Through intuition and duration, we see that we aren’t dealing with substances. The question, “What will the weather be tomorrow?” is not inquiring about a substance. A friendship, a vacation, a university, an ecosystem, and public opinion are all concepts we can think about and use meaningfully in sentences, but they aren’t things or substances. Such concepts are expressions of collections of more primary activities and events. Rain is not a quality of a substance called weather; rain happens in the course of weather as a result of the interplay of various forces and objects. Weather is a dynamic process, ever changing as one set of events gives way to a new set of events. There are recurring patterns (it rains more in the autumn than in the summer, perhaps), but not permanent qualities.

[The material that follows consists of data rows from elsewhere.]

(** * DineBot: order-line reconciliation, pricing and checkout

    A shallow embedding of the ordering core of [App.tsx]: the Money
    conversion pair ([parsePrice] / [formatPrice]), the Ledger reducers
    ([handleAddItemToOrder], [handleMultiItemOrder],
    [handleMultiItemRemoval]), the bill computation
    ([calculateSubtotal], [handleCheckoutAndGoToBill]) and the submission
    flow ([handleConfirmOrderAndGoToFinalConfirmation]).

    Conventions of the embedding.
    - A JavaScript string is a [string] holding its UTF-8 bytes.
    - A JavaScript number that carries money is an IEEE-754 binary64 value,
      a [spec_float] of the standard library with [prec = 53] and
      [emax = 1024]; sums and products are [SFadd] and [SFmul].
    - A quantity is a JavaScript number that the upstream contract makes an
      integer; it is a [Z], with [2^1024] for [Infinity]. The sum and the
      difference of two quantities are those of binary64 ([F64.plus],
      [F64.minus]): the sum and the difference of the integers as long as
      the result stays below [2^53] in magnitude, the nearest binary64
      value beyond, and [Infinity] from the end of the range on. [>=] on
      quantities is that of the integers. A quantity is turned into a
      binary64 value where the code multiplies it with a price.
    - React state is an explicit record; every handler is a function from
      the state it observes to the state it leaves, together with the
      effects it performed. *)

From Stdlib Require Import ZArith Lia Bool Ascii String.
From Stdlib Require Import Floats.SpecFloat.
From stdpp Require Import base option list strings.

Local Open Scope Z_scope.

(* ===================================================================== *)
(** ** JavaScript strings *)
(* ===================================================================== *)

Module JsString.

Local Open Scope string_scope.

(** The currency symbol U+20B9, three bytes in UTF-8. *)
Definition rupee : string := "₹".

Fixpoint strip_prefix (p s : string) : option string :=
  match p with
  | EmptyString => Some s
  | String a p' =>
      match s with
      | EmptyString => None
      | String b s' => if Ascii.eqb a b then strip_prefix p' s' else None
      end
  end.

(** [s.replace(p, r)] for a string pattern [p] and a replacement [r] free
    of [$] patterns: the first occurrence of [p] is replaced. *)
Fixpoint replace_first (p r s : string) : string :=
  match strip_prefix p s with
  | Some rest => r ++ rest
  | None =>
      match s with
      | EmptyString => EmptyString
      | String c s' => String c (replace_first p r s')
      end
  end.

(** White space and line terminators of ECMA-262 (WhiteSpace and
    LineTerminator), by their UTF-8 encodings. *)
Definition ws1 (a : ascii) : bool :=
  let n := nat_of_ascii a in
  ((9 <=? n)%nat && (n <=? 13)%nat) || (n =? 32)%nat.

(** U+00A0. *)
Definition ws2 (a b : ascii) : bool :=
  (nat_of_ascii a =? 194)%nat && (nat_of_ascii b =? 160)%nat.

(** U+1680, U+2000..U+200A, U+2028, U+2029, U+202F, U+205F, U+3000,
    U+FEFF. *)
Definition ws3 (a b c : ascii) : bool :=
  let x := nat_of_ascii a in
  let y := nat_of_ascii b in
  let z := nat_of_ascii c in
  ((x =? 225) && (y =? 154) && (z =? 128))%nat
  || ((x =? 226)%nat && (y =? 128)%nat
      && (((128 <=? z)%nat && (z <=? 138)%nat)
          || (z =? 168)%nat || (z =? 169)%nat || (z =? 175)%nat))
  || ((x =? 226) && (y =? 129) && (z =? 159))%nat
  || ((x =? 227) && (y =? 128) && (z =? 128))%nat
  || ((x =? 239) && (y =? 187) && (z =? 191))%nat.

The core of Bergson’s philosophy is that we will better understand objects when we consider them as dynamic processes, like weather, rather than as substances. Objects find their identity within a set of relations and events. A friendship does not have a static character, no matter how strong it is; it has its ups and downs, its ebbs and flows. Public opinion is ever changing within shifting demographics. An ecosystem is a community of living organisms interacting and flowing as a system with no exact boundaries. You might think that a university has a static geographical location, but is a university a set of GPS coordinates? Would it cease to be if it moved location? Or if it changed its name? What universities are, and most of what we experience and think about, are entities not reducible to substances.
With reality being a dynamic process of change, we do well to make the effort to put aside the habitual method of analysis and enter into the process of reality, allowing our mind’s categories to be shaped by reality. Entering into the duration, we can expand our awareness to experience that each duration that comes into existence must be related to others.

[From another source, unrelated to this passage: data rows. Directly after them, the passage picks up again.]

Global Instance known_dec (i : Id) (notes : list Note) : Decision (known i notes).
Proof. unfold known, Id. apply _. Defined.

(** Modelled from the spec: replacing the record of an id in place,
    "preserving its position for ordering" (section 4.3). *)
Definition replace (n' : Note) (notes : list Note) : list Note :=
  (fun n => if decide (id n = id n') then n' else n) <$> notes.

(** Modelled from the spec: removing the record of an id (section 4.3). *)
Definition without (i : Id) (notes : list Note) : list Note :=
  filter (fun n => id n ≠ i) notes.

(** Modelled from the spec: [add] (section 4.3).  [fault] tells whether the
    backend write fails; on success the backend assigns the identifier and
    the note is appended to the index. *)
Definition add (fault : bool) (t c : string) (s : Store) : Store * Reply Note :=
  if fault then (s, Failed PersistenceError)
  else
    let n := mkNote (nextId s) t c in
    (notifyMutation
       (mkStore (backend s ++ [n]) (index s ++ [n]) (Pos.succ (nextId s))
                (inserted s ++ [nextId s]) (subs s)),
     Ok n).

(** Modelled from the spec: [update] (section 4.3): NotFound for an unknown
    id, the index left unchanged when the backend fails, and in-place
    replacement on success. *)
Definition update (fault : bool) (i : Id) (t c : string) (s : Store)
  : Store * Reply Note :=
  if decide (known i (index s)) then
    if fault then (s, Failed PersistenceError)
    else
      let n := mkNote i t c in
      (notifyMutation
         (mkStore (replace n (backend s)) (replace n (index s)) (nextId s)
                  (inserted s) (subs s)),
       Ok n)
  else (s, Failed NotFound).

(** Modelled from the spec: [delete] / [remove] (sections 4.3 and 6): a
    silent no-op for an unknown id, removal and notification on backend
    success. *)
Definition remove (fault : bool) (i : Id) (s : Store) : Store * Reply unit :=
  if decide (known i (index s)) then
    if fault then (s, Failed PersistenceError)
    else
      (notifyMutation
         (mkStore (without i (backend s)) (without i (index s)) (nextId s)
                  (inserted s) (subs s)),
       Ok ())
  else (s, Ok ()).

(** Modelled from the spec: [deleteAll] (section 4.3): backend and index
    are cleared together and the subscriptions are notified once, after
    both. *)
Definition deleteAll (fault : bool) (s : Store) : Store * Reply unit :=
  if fault then (s, Failed PersistenceError)
  else
    (notifyMutation (mkStore [] [] (nextId s) (inserted s) (subs s)), Ok ()).

(** Modelled from the spec: [subscribe] (section 4.2): the data being
    loaded, the current matching set is computed on registration. *)
Definition subscribe (q : string) (s : Store) : Store :=
  mkStore (backend s) (index s) (nextId s) (inserted s)
          (subs s ++ [mkSub q [search q (index s)]]).

(** Modelled from the spec: [onQueryChange] (section 4.2): the j-th
    subscription takes the new query and re-filters the present index. *)
Definition onQueryChange (j : nat) (q : string) (s : Store) : Store :=
  mkStore (backend s) (index s) (nextId s) (inserted s)
          (alter (fun sub => mkSub q (seen sub ++ [search q (index s)])) j
                 (subs s)).

(** Modelled from the spec: the end of the j-th subscription's lifecycle
    (section 3). *)
Definition unsubscribe (j : nat) (s : Store) : Store :=
  mkStore (backend s) (index s) (nextId s) (inserted s) (delete j (subs s)).

(** Modelled from the spec: everything a consumer can ask of the store
    (section 6), each write with the fault input of its backend call. *)
Inductive Op :=
| Add (fault : bool) (t c : string)
| Update (fault : bool) (i : Id) (t c : string)
| Remove (fault : bool) (i : Id)
| DeleteAll (fault : bool)
| Subscribe (q : string)
| ChangeQuery (j : nat) (q : string)
| Unsubscribe (j : nat).

Definition apply (o : Op) (s : Store) : Store :=
  match o with
  | Add fault t c => (add fault t c s).1
  | Update fault i t c => (update fault i t c s).1
  | Remove fault i => (remove fault i s).1
  | DeleteAll fault => (deleteAll fault s).1
  | Subscribe q => subscribe q s
  | ChangeQuery j q => onQueryChange j q s
  | Unsubscribe j => unsubscribe j s
  end.

Definition runOps (ops : list Op) (s : Store) : Store :=
  foldl (fun s o => apply o s) s ops.




End Db.

(** ** The HomeScreen component *)

(** What [useSearchNotesQuery(search)] hands to the component. *)
Record QueryResult := mkQuery {
  queryData : option (list Db.Note);
  queryError : option string;
  isLoading : bool
}.

(** Modelled from the spec: the hook [useSearchNotesQuery] of [./db], once
    the notes are loaded: the live result of [search] (section 6). *)
Definition useSearchNotesQuery (search : string) (s : Db.Store) : QueryResult :=
  mkQuery (Some (Db.search search (Db.index s))) None false.

Inductive HomeView :=
| ActivityIndicator
| ErrorLoading (message : string)
| NotesGrid (notes : list Db.Note).

(** The render of [HomeScreen]: [notes] defaults to the empty array, the
    loading and error returns come first, and the grid receives [notes] as
    they are. *)
Definition HomeScreen (q : QueryResult) : HomeView :=
  let notes := default [] (queryData q) in
  if isLoading q then ActivityIndicator
  else match queryError q with
       | Some message => ErrorLoading message
       | None => NotesGrid notes
       end.

(** * Further definitions: whole sessions and the home screen's buttons *)

(** The milliseconds that pass in a trace of events. *)
Definition elapsedOf (e : Event) : nat :=
  match e with
  | Elapse ms => ms
  | _ => 0
  end.

Definition elapsed (es : list Event) : nat := sum_list (elapsedOf <$> es).

(** The calls that [saveNote] makes, as opposed to [handleDelete]. *)
Definition isSave (w : Write) : bool :=
  match w with
  | DeleteNote _ => false
  | _ => true
  end.

Definition saves (ws : list Write) : nat := length (List.filter isSave ws).

(** The part of its delay that the pending timeout has already waited. *)
Definition waited (s : EditScreen) : nat :=
  match timeoutId s with
  | Some (remaining, _) => debounce - remaining
  | None => 0
  end.

(** The time accounted for: 500 ms for every save made, plus what the
    pending timeout has waited so far. *)
Definition accounted (s : EditScreen) : nat :=
  debounce * saves (calls s) + waited s.

(** A pending timeout belongs to a mounted screen, captured the note that
    the screen holds now, and has between 1 and 500 ms left. *)
Definition fresh (s : EditScreen) : Prop :=
  match timeoutId s with
  | Some (remaining, n) =>
      mounted s = true /\ n = note s /\ 0 < remaining <= debounce
  | None => True
  end.

Definition isSettle (e : Event) : bool :=
  match e with
  | Settle _ _ => true
  | _ => false
  end.

(** The header shows [note.title || 'New Note']. *)
Definition headerFollowsTitle (s : EditScreen) : Prop :=
  headerTitle s = Some (titleOrDefault (note s)).

(** The [item] of the grid as the route parameter [{ note: item }]. *)
Definition itemNote (item : Db.Note) : Note :=
  mkNote (Some (Db.id item)) (Some (Db.title item)) (Some (Db.content item)).

(** One round of a backend that rejects the pending add, after which the
    delay passes. *)
Definition rejectRound (msg : string) : list Event :=
  [Settle 0 (rejected msg); Elapse debounce].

Few remember Henri Bergson’s name today, but the influence of his philosophy has rippled throughout society. In a number of ways, he was ahead of his time, and we can see many of his themes echoed in current continental philosophy and popular culture. Those who practice the method of analysis — many scientists and, of course, analytical philosophers — have dismissed Bergson as an irrational antiscience mystic. But Bergson was not antiscience. He cautioned against the reductionist method of doing science that reduced reality to static discrete entities. He pointed out that infinitesimal calculus, now central to physics, is based on the realization of continuity and change over the earlier static conception of the world. A number of theories in physics, increasingly being accepted now, consider the universe to be dynamic in the way Bergson described. It remains to be seen, but a revival of interest in Bergson may soon happen, just as some other past philosophers have found renewed fame and discussion long after they formed their ideas.